Supongo que, a este respecto, no faltará quien aduzca los orígenes publicitarios de Ridley Scott. A mi entender no son atenuantes de nada. La peor de las contaminaciones que puede sufrir el cine es la escénica. Pero los orígenes teatrales de Orson Welles no hicieron que, como cineasta, lo fuera. A excepción, naturalmente, de sus adaptaciones de Shakespeare. Muy por el contrario, Welles inauguró el cine moderno con ese festín de suntuosas imágenes que es Ciudadano Kane (1941).
Esa espera en vano, de casi veinte años, del renacimiento del gran Ridley Scott, no fue óbice para que creyera que Prometheus (2010), su regreso a la ciencia ficción tres décadas después de Blade Runner, fuese tan satisfactorio como siempre fueron los retornos al western de John Ford. Para nada. Prometheus resultó ser un remedo de Alien... Y, así como la variación constante sobre el mismo tema es una de las señas de identidad del verdadero autor, ya sea escritor o cineasta, la imitación a sí mismo en sus obras más logradas es una evidencia de su agotamiento.

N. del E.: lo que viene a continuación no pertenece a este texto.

(* ===== verification/ErrorClient.v ===== *)
(** * The client of the custom error service (src/errors.rs, [with_tls_policy])

    The renderer asks its error service over a connector of its own, built from
    the proxy's upstream TLS configuration: which certificates it trusts, whether
    it verifies at all, and the identity it presents.  The crates [rustls],
    [rustls_pki_types] and [webpki_roots] and the files are parameters. *)

From S2P Require Import Prelude RustStr Http Config Upstream Errors.

Definition ERROR_CONNECT_TIMEOUT : Duration := from_millis 500.

Class Rustls : Type := {
  Certificate : Type;
  PrivateKey : Type;
  TrustAnchor : Type;
  SignatureScheme : Type;
  fs_read : string -> result string string;
  (** [CertificateDer::pem_slice_iter]: each item, [None] for a malformed one. *)
  pem_certificates : string -> list (option Certificate);
  pem_private_key : string -> option PrivateKey;
  (** What [RootCertStore::add] stores. *)
  anchor_of : Certificate -> option TrustAnchor;
  TLS_SERVER_ROOTS : list TrustAnchor;
  default_versions_supported : bool;
  supported_schemes : list SignatureScheme;
  (** [with_client_auth_cert] takes a key that signs for the certificates. *)
  identity_consistent : list Certificate -> PrivateKey -> bool;
  (** The verifier [with_root_certificates] installs. *)
  chain_valid : list TrustAnchor -> Certificate -> string -> bool
}.

Inductive ErrorRendererBuildError : Type :=
| ReadTls (kind source : string)
| InvalidCa
| InvalidIdentity
| Client.

Section ErrorClient.
Context `{HeaderLib} `{UrlLib} `{Rustls}.

Inductive ServerVerifier : Type :=
| RootCertificates (roots : list TrustAnchor)
| NoCertificateVerification (schemes : list SignatureScheme).

Definition verify_server_cert (v : ServerVerifier) (end_entity : Certificate) (server_name : string) : bool :=
  match v with
  | RootCertificates roots => chain_valid roots end_entity server_name
  | NoCertificateVerification _ => true
  end.

Record ClientConfig : Type := mkClientConfig {
  cc_verifier : ServerVerifier;
  cc_identity : option (list Certificate * PrivateKey)
}.

Record Connector : Type := mkConnector {
  cn_tls : ClientConfig;
  cn_resolver_host : string;
  cn_connect_timeout : option Duration;
  cn_schemes : list string              (** [https_or_http] *)
}.

(** The renderer with the connector it asks its service through. *)
Record ErrorClient : Type := mkErrorClient { ec_connector : Connector; ec_renderer : ProxyErrorRenderer }.

(** Every certificate of a PEM text, or the first error. *)
Definition read_certificates (pem : string) (e : ErrorRendererBuildError) : result (list Certificate) ErrorRendererBuildError :=
  collect (fun item => ok_or item e) (pem_certificates pem).

Definition trusted_roots (tls : option TlsConfig) : result (list TrustAnchor) ErrorRendererBuildError :=
  match tls ≫= tls_ca with
  | Some path =>
      let? pem := map_err (ReadTls "CA certificate") (fs_read path) in
      let? certificates := read_certificates pem InvalidCa in
      if bool_decide (certificates = []) then Err InvalidCa
      else collect (fun certificate => ok_or (anchor_of certificate) InvalidCa) certificates
  | None => Ok TLS_SERVER_ROOTS
  end.

Definition client_identity (tls : option TlsConfig) :
    result (option (list Certificate * PrivateKey)) ErrorRendererBuildError :=
  match tls with
  | Some tls =>
      match tls_cert tls, tls_key tls with
      | Some certificate, Some key =>
          let? pem := map_err (ReadTls "client certificate") (fs_read certificate) in
          let? certificates := read_certificates pem InvalidIdentity in
          let? key_pem := map_err (ReadTls "client key") (fs_read key) in
          let? private_key := ok_or (pem_private_key key_pem) InvalidIdentity in
          if bool_decide (certificates = []) then Err InvalidIdentity
          else Ok (Some (certificates, private_key))
      | _, _ => Ok None
      end
  | None => Ok None
  end.

Definition client_config (verifier : ServerVerifier) (tls : option TlsConfig) :
    result ClientConfig ErrorRendererBuildError :=
  let? identity := client_identity tls in
  match identity with
  | Some (certificates, private_key) =>
      guard? identity_consistent certificates private_key else InvalidIdentity in
      Ok (mkClientConfig verifier (Some (certificates, private_key)))
  | None => Ok (mkClientConfig verifier None)
  end.

Definition with_tls_policy (error_target : option Url) (error_path : option string) (verify_tls : bool)
    (tls : option TlsConfig) : result ErrorClient ErrorRendererBuildError :=
  let? roots := trusted_roots tls in
  guard? default_versions_supported else Client in
  let verifier := if verify_tls then RootCertificates roots else NoCertificateVerification supported_schemes in
  let? tls_config := client_config verifier tls in
  let resolver_host := default "localhost" (error_target ≫= host_str) in
  Ok (mkErrorClient (mkConnector tls_config resolver_host (Some ERROR_CONNECT_TIMEOUT) ["https"; "http"])
        (mkRenderer error_target error_path)).

(** ** The policy *)

Lemma collect_map {A B E} (f : A -> option B) (e : E) l bs :
  collect (fun a => ok_or (f a) e) l = Ok bs <-> map f l = map Some bs.
Proof.
  rewrite collect_Ok_Forall2. revert bs. induction l as [|a l IH]; intros [|b bs]; simpl.
  - by split; [|constructor].
  - by split; [inversion 1|].
  - by split; [inversion 1|].
  - rewrite Forall2_cons, ok_or_Ok, IH. split; [by intros [-> ->]|by intros [= -> ->]].
Qed.

Lemma read_certificates_Ok pem e l : read_certificates pem e = Ok l <-> pem_certificates pem = map Some l.
Proof. unfold read_certificates. rewrite (collect_map (fun item => item)). by rewrite map_id. Qed.

Definition pem_holds (path : string) (certificates : list Certificate) : Prop :=
  certificates <> [] /\ exists pem, fs_read path = Ok pem /\ pem_certificates pem = map Some certificates.

(** The certificates a configuration trusts. *)
Definition trusts (tls : option TlsConfig) (roots : list TrustAnchor) : Prop :=
  match tls ≫= tls_ca with
  | Some path => exists certificates, pem_holds path certificates /\ map anchor_of certificates = map Some roots
  | None => roots = TLS_SERVER_ROOTS
  end.

(** The identity a configuration presents. *)
Definition presents (tls : option TlsConfig) (identity : option (list Certificate * PrivateKey)) : Prop :=
  match tls ≫= tls_cert, tls ≫= tls_key with
  | Some certificate, Some key =>
      exists certificates private_key key_pem, identity = Some (certificates, private_key) /\
        pem_holds certificate certificates /\ fs_read key = Ok key_pem /\ pem_private_key key_pem = Some private_key /\
        identity_consistent certificates private_key = true
  | _, _ => identity = None
  end.

Lemma trusted_roots_spec tls roots : trusted_roots tls = Ok roots <-> trusts tls roots.
Proof.
  unfold trusted_roots, trusts, pem_holds. destruct (tls ≫= tls_ca) as [path|]; [|split; congruence]. split.
  - intros Hr. inv_ok Hr. apply read_certificates_Ok in E0. revert Hr. case_bool_decide as Hn; [done|]. rewrite collect_map.
    intros Hr. exists r0. split; [|done]. split; [done|]. exists r. by destruct (fs_read path); simplify_eq/=.
  - intros (l & (Hne & pem & Hp & Hl) & Hr). rewrite Hp. cbn [map_err]. apply (read_certificates_Ok _ InvalidCa) in Hl as ->.
    by rewrite bool_decide_false, collect_map.
Qed.

Lemma client_config_spec verifier tls c :
  client_config verifier tls = Ok c <-> exists identity, c = mkClientConfig verifier identity /\ presents tls identity.
Proof.
  unfold client_config, client_identity, presents, pem_holds. destruct tls as [tls|]; simpl; [|naive_solver].
  destruct (tls_cert tls) as [certificate|], (tls_key tls) as [key|]; simpl; try naive_solver. split.
  - intros Hi. inv_ok Hi. revert E Hi. destruct (fs_read certificate) as [pem|] eqn:Hp; [|done]. simpl.
    destruct (read_certificates pem _) as [l|] eqn:Hl; [|done]. destruct (fs_read key) as [key_pem|] eqn:Hk; [|done]. simpl.
    destruct (pem_private_key key_pem) as [k|] eqn:Hpk; [|done]. simpl. case_bool_decide as Hne; [done|]. intros [= <-] Hi.
    inv_ok Hi. injection Hi as <-. apply read_certificates_Ok in Hl. eexists. split; [done|]. exists l, k, key_pem. split_and!; [done|done|by exists pem|done..].
  - intros (? & -> & l & k & key_pem & -> & (Hne & pem & Hp & Hl) & Hk & Hpk & Hid). rewrite Hp. cbn [map_err].
    apply (read_certificates_Ok _ InvalidIdentity) in Hl as ->. rewrite Hk. cbn [map_err]. rewrite Hpk. cbn [ok_or].
    rewrite bool_decide_false by done. by rewrite Hid.
Qed.

(** The error service is reached under the upstream TLS policy: the renderer
    is built exactly when every configured file is readable and well formed and
    the client key signs for its certificate, even where verification is off; then
    it believes a server exactly when its chain ends in the configured authority,
    or in the public roots where none is configured, or verification is off; and it
    presents the client identity exactly when both of its files are configured. *)
Theorem error_client_keeps_the_tls_policy error_target error_path verify_tls tls client :
  default_versions_supported = true ->
  with_tls_policy error_target error_path verify_tls tls = Ok client <->
  exists roots identity,
    trusts tls roots /\ presents tls identity /\
    (forall certificate name, verify_server_cert (cc_verifier (cn_tls (ec_connector client))) certificate name =
       negb verify_tls || chain_valid roots certificate name) /\
    ec_connector client = mkConnector
      (mkClientConfig (if verify_tls then RootCertificates roots else NoCertificateVerification supported_schemes) identity)
      (default "localhost" (error_target ≫= host_str)) (Some ERROR_CONNECT_TIMEOUT) ["https"; "http"] /\
    ec_renderer client = mkRenderer error_target error_path.
Proof.
  intros Hv. unfold with_tls_policy. rewrite Hv. split.
  - intros Hc. inv_ok Hc. apply trusted_roots_spec in E. apply client_config_spec in E0 as (identity & -> & Hi).
    injection Hc as <-. exists r, identity. split_and!; try done. intros. by destruct verify_tls.
  - destruct client as [connector renderer]. intros (roots & identity & Hr & Hi & _ & Hc & Hn). simpl in Hc, Hn. subst.
    apply trusted_roots_spec in Hr as ->.
    by rewrite (proj2 (client_config_spec _ _ _) (ex_intro _ identity (conj eq_refl Hi))).
Qed.

End ErrorClient.

Module ErrorClientExamples.
Import SimpleHttp.

(** Files that hold a certificate or a key each. *)
#[export] Instance rustls : Rustls := {|
  Certificate := string; PrivateKey := string; TrustAnchor := string; SignatureScheme := Z;
  fs_read path := if String.eqb path "missing.pem" then Err "not found" else Ok path;
  pem_certificates pem := if String.eqb pem "empty.pem" then [] else [Some pem];
  pem_private_key pem := Some pem;
  anchor_of c := Some c; TLS_SERVER_ROOTS := ["public root"];
  default_versions_supported := true; supported_schemes := [1027];
  identity_consistent _ _ := true;
  chain_valid roots c _ := existsb (String.eqb c) roots
|}.

Definition private_ca (ca : string) : option TlsConfig :=
  Some (mkTlsConfig (Some "key.pem") (Some "client.pem") (Some ca) None false false None None None).

Definition private_client : ErrorClient (H0 := urls) :=
  mkErrorClient (mkConnector (mkClientConfig (RootCertificates ["ca.pem"]) (Some (["client.pem"], "key.pem")))
    "localhost" (Some ERROR_CONNECT_TIMEOUT) ["https"; "http"]) (mkRenderer None None).

(** With a private authority a certificate of the public roots is not believed. *)
Lemma error_client_keeps_the_tls_policy_witness :
  with_tls_policy (H0 := urls) None None true (private_ca "ca.pem") = Ok private_client /\
  verify_server_cert (cc_verifier (cn_tls (ec_connector private_client))) "ca.pem" "errors" = true /\
  verify_server_cert (cc_verifier (cn_tls (ec_connector private_client))) "public root" "errors" = false.
Proof.
  split; [|split].
  - apply (error_client_keeps_the_tls_policy (H0 := urls) None None true (private_ca "ca.pem")); [reflexivity|].
    exists ["ca.pem"], (Some (["client.pem"], "key.pem")). split_and!; [| |by intros|reflexivity|reflexivity].
    + exists ["ca.pem"]. split; [|done]. split; [done|]. by exists "ca.pem".
    + exists ["client.pem"], "key.pem", "key.pem". split; [done|]. split; [split; [done|by exists "client.pem"]|done].
  - reflexivity.
  - reflexivity.
Defined.

(** A missing or empty authority is an error even where verification is off. *)
Example unreadable_authorities :
  with_tls_policy (H0 := urls) None None false (private_ca "missing.pem") = Err (ReadTls "CA certificate" "not found") /\
  with_tls_policy (H0 := urls) None None false (private_ca "empty.pem") = Err InvalidCa.
Proof. by split. Qed.

End ErrorClientExamples.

Pero las tres obras maestras de Scott siguen pesando tanto en mi experiencia cinéfila que en la última Fiesta del Cine me decidí por Marte (2015), su última cinta. No sé si eso de que la banda sonora esté integrada por éxitos de la execrable música disco se debe a cierto apresuramiento en la realización -que bien pudiera ser, dado el vertiginoso ritmo al que se suceden los títulos en la filmografía del cineasta- o a cualquier otra cuestión. De una u otra manera, a la postre denota cierta desidia en el conjunto de la película. Da la impresión de que Scott, además de agotado creativamente hablando, está cansado. Lo suyo hubiera sido encargar el score a un músico como Vangelis, tal fue el caso en Blande Runner. Entre las canciones de ABBA, y otros éxitos de las discotecas de hace más de cuarenta años que integran la banda sonora que acompaña la peripecia de Mark Watney (Matt Damon), sobresale una pieza al margen de la música disco. No es otra que Starman, la célebre canción de David Bowie que ya integra otra banda sonora: la de la vida de la gente de mi edad.

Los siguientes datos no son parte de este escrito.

Lemma pretty_go_value x s : digits_value 0 (pretty_N_go x s) = digits_value (Z.of_N x) s.
Proof.
  revert s. induction (N.lt_wf_0 x) as [x _ IH]. intros s. destruct (decide (x = 0)%N) as [->|Hx]; [by rewrite pretty_N_go_0|].
  rewrite pretty_N_go_step by lia. rewrite IH by (apply N.div_lt; lia). simpl.
  destruct (pretty_char_digit x) as [-> ->]. f_equal. pose proof (N.div_mod x 10). lia.
Qed.

Lemma show_Z_digits n : all_chars is_ascii_digit (show_Z n) = true.
Proof. unfold show_Z, pretty, pretty_N. case_decide; [done|]. by apply pretty_go_digits. Qed.

Lemma show_Z_value n : 0 <= n -> digits_value 0 (show_Z n) = Some n.
Proof.
  intros Hn. unfold show_Z, pretty, pretty_N. case_decide as Hz; [replace n with 0 by lia; by vm_compute|].
  rewrite pretty_go_value. simpl. f_equal. lia.
Qed.

Lemma show_Z_nonempty n : 0 <= n -> show_Z n <> "".
Proof. intros Hn He. pose proof (show_Z_value n Hn) as Hv. rewrite He in Hv. simpl in Hv. injection Hv as <-. done. Qed.

Lemma read_decimal_show max zero_prefix width n rest :
  0 <= n <= width -> match rest with String c _ => is_ascii_digit c = false | EmptyString => True end ->
  is_some_and (fun m => (m <? String.length (show_Z n))%nat) max
    || (negb zero_prefix && (1 <? String.length (show_Z n))%nat && starts_with_char "0" (show_Z n)) = false ->
  read_decimal max zero_prefix width (show_Z n +:+ rest) = Some (n, rest).
Proof.
  intros Hn Hr Hf. unfold read_decimal. rewrite span_app by (done || apply show_Z_digits).
  rewrite <- orb_assoc, Hf. pose proof (show_Z_nonempty n ltac:(lia)) as Hne.
  destruct (show_Z n) as [|c s] eqn:Hs; [done|]. rewrite <- Hs, show_Z_value by lia. cbn [String.length Nat.eqb orb mbind option_bind].
  destruct (Z.leb_spec n width); [|lia]. by rewrite Hs.
Qed.

(** What a byte looks like. *)
Definition octet_form (n : Z) : bool :=
  negb ((3 <? String.length (show_Z n))%nat || ((1 <? String.length (show_Z n))%nat && starts_with_char "0" (show_Z n))).

Lemma octet_forms n : 0 <= n <= 255 -> octet_form n = true.
Proof.
  intros Hn. assert (Hall : forallb (fun k => octet_form (Z.of_nat k)) (seq 0 256) = true) by (vm_compute; reflexivity).
  rewrite forallb_forall in Hall. replace n with (Z.of_nat (Z.to_nat n)) by lia. apply Hall, in_seq. lia.
Qed.

Lemma read_octet_show n rest :
  0 <= n <= 255 -> match rest with String c _ => is_ascii_digit c = false | EmptyString => True end ->
  read_octet (show_Z n +:+ rest) = Some (n, rest).
Proof.
  intros Hn Hr. apply read_decimal_show; [done|done|]. apply octet_forms in Hn. unfold octet_form in Hn.
  by apply negb_true_iff in Hn.
Qed.

Definition ipv4_in_range (a b c d : Z) : Prop := 0 <= a <= 255 /\ 0 <= b <= 255 /\ 0 <= c <= 255 /\ 0 <= d <= 255.

Lemma read_ipv4_show a b c d rest :
  ipv4_in_range a b c d -> match rest with String c _ => is_ascii_digit c = false | EmptyString => True end ->
  read_ipv4 (show_ipv4 a b c d +:+ rest) = Some (a, b, c, d, rest).
Proof.
  intros (Ha & Hb & Hc & Hd) Hr. unfold show_ipv4, read_ipv4. cbn [join].
  rewrite <- !str_app_assoc. rewrite read_octet_show by done. cbn. rewrite <- ?str_app_assoc.
  rewrite read_octet_show by done. cbn. rewrite <- ?str_app_assoc. rewrite read_octet_show by done. cbn.
  by rewrite read_octet_show by done.
Qed.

Sin embargo, dadas las concomitancias que el asunto de la canción registra con el de la película -Watney abandonado en el Planeta Rojo, a la espera de que regresen a buscarle-, apenas reconocemos sus primeros compases, la creatividad de Scott queda en evidencia. Esas ironías del destino, a menudo tan elocuentes, han querido que Duncan Jones, el hijo cineasta de David Bowie, realizase en 2009 una cinta de argumento muy similar a Marte. Como su propio título indica, Moon, la película en cuestión, da cuenta de las penalidades de un hombre abandonado en La Luna. Pero, a diferencia de la propuesta de Ridley Scott, Jones no cae en gregarismos como eso de poner a la figuración de la secuencia de la base de la NASA perdiendo los papeles -nunca mejor dicho- para aplaudir, emocionada al unísono, el final feliz de la experiencia de Watney. Fuentovejunismo que, en las secuencias siguientes, se repite en las principales ciudades del mundo. A mí, que las masas me dan miedo, este recurso fácil, además de manido -se vio por primera vez en la secuencia final de Atrapados en el espacio (John Sturges, 1969)- me resulta la prueba irrefutable de la ramplonería de Marte.

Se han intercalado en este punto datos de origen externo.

Lemma admitted_one_reachable : rtc traffic_step traffic_initial admitted_one.
Proof.
  apply (rtc_l _ _ (mkTrafficWorld Traffic_new 1 0 0 0 false)).
  { exact (tr_check traffic_initial eq_refl). }
  apply (rtc_l _ _ (mkTrafficWorld (mkTraffic true 1 false) 0 1 0 0 false)).
  { exact (tr_add (mkTrafficWorld Traffic_new 1 0 0 0 false) 0 eq_refl eq_refl). }
  apply rtc_once. exact (tr_confirm (mkTrafficWorld (mkTraffic true 1 false) 0 1 0 0 false) 0 eq_refl eq_refl).
Qed.

Lemma traffic_count_is_exact_witness :
  traffic_active (tw admitted_one) = 1 /\ over_released admitted_one = false.
Proof. split; [reflexivity|]. apply (traffic_count_is_exact admitted_one admitted_one_reachable). Defined.

Definition stopped_idle : TrafficWorld := mkTrafficWorld (mkTraffic false 0 false) 0 0 0 0 false.

Lemma drained_traffic_stays_drained_witness : admitted stopped_idle = 0%nat.
Proof.
  apply (drained_traffic_stays_drained stopped_idle stopped_idle);
    [apply rtc_once, tr_stop_accepting|reflexivity|reflexivity|apply rtc_refl].
Defined.

(** Shutdown is ordered and bounded: the four phases run one after another
    in the documented order, each within its deadline whatever it waits for, and
    all of them end at least a second before Pingora's grace period does. *)
Theorem shutdown_is_ordered_and_bounded n now :
  Shutdown.nonneg (Shutdown.management_stop n) -> Shutdown.nonneg (Shutdown.public_stop n) ->
  Shutdown.nonneg (Shutdown.mutations_drain n) -> Shutdown.nonneg (Shutdown.flush_needs n) ->
  Shutdown.nonneg (Shutdown.traffic_needs n) ->
  let phases := Shutdown.start Shutdown.TERMINAL_MUTATION_DRAIN_TIMEOUT n now in
  map Shutdown.ph_name phases = map fst Shutdown.ORDERED_SHUTDOWN_PHASE_DEADLINES /\
  (forall i p q, phases !! i = Some p -> phases !! S i = Some q -> Shutdown.ph_end p = Shutdown.ph_start q) /\
  (forall p, p ∈ phases -> now <= Shutdown.ph_start p <= Shutdown.ph_end p /\
     Shutdown.ph_end p + from_secs 1 <= now + from_secs Shutdown.SHUTDOWN_GRACE_PERIOD_SECONDS).
Proof.
  intros H1 H2 H3 H4 H5 phases. unfold phases, Shutdown.start.
  set (p1 := Shutdown.run_phase "management and public accept-stop" _ _ now).
  set (p2 := Shutdown.run_phase "terminal mutation drain" _ _ (Shutdown.ph_end p1)).
  set (p3 := Shutdown.run_phase "activity watermark flush" _ _ (Shutdown.ph_end p2)).
  set (p4 := Shutdown.run_phase "admitted traffic drain" _ _ (Shutdown.ph_end p3)).
  assert (B1 := Shutdown.run_phase_bounds "management and public accept-stop" Shutdown.ACCEPT_STOP_TIMEOUT
    _ now ltac:(done) (Shutdown.join_all_nonneg _ _ H1 H2)). fold p1 in B1.
  assert (B2 := Shutdown.run_phase_bounds "terminal mutation drain" Shutdown.TERMINAL_MUTATION_DRAIN_TIMEOUT
    _ (Shutdown.ph_end p1) ltac:(done) H3). fold p2 in B2.
  assert (B3 := Shutdown.run_phase_bounds "activity watermark flush" Shutdown.ACTIVITY_FLUSH_TIMEOUT
    _ (Shutdown.ph_end p2) ltac:(done) H4). fold p3 in B3.
  assert (B4 := Shutdown.run_phase_bounds "admitted traffic drain" Shutdown.TRAFFIC_DRAIN_TIMEOUT
    _ (Shutdown.ph_end p3) ltac:(done) H5). fold p4 in B4.
  split_and!.
  - unfold p1, p2, p3, p4, Shutdown.run_phase. by repeat case_match.
  - intros i p q Hp Hq. destruct i as [|[|[|[|i]]]]; simplify_eq/=; lia.
  - intros p Hp. unfold Shutdown.SHUTDOWN_GRACE_PERIOD_SECONDS, Shutdown.as_secs in *.
    unfold Shutdown.ACCEPT_STOP_TIMEOUT, Shutdown.TERMINAL_MUTATION_DRAIN_TIMEOUT,
      Shutdown.ACTIVITY_FLUSH_TIMEOUT, Shutdown.TRAFFIC_DRAIN_TIMEOUT, from_secs in *.
    repeat (apply elem_of_cons in Hp as [->|Hp]; [split; [lia|]; Z.div_mod_to_equations; lia|]). by inversion Hp.
Qed.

Los cineastas sin nervio, cuando no pueden conmover con la historia que están contando, recurren al fuenteovejunismo. A mi juicio, éste es un recurso semejante al de esos invitados a un espacio televisivo que, agobiados por la dialéctica de su contertulio, sin que apenas venga a cuento, dicen lo que el público quiere escuchar en un momento dado. Obtienen así el execrable aplauso de la gente y creen ahogar en él el argumento que no saben rebatir.
Publicado el 28 de noviembre de 2015 a las 12:45.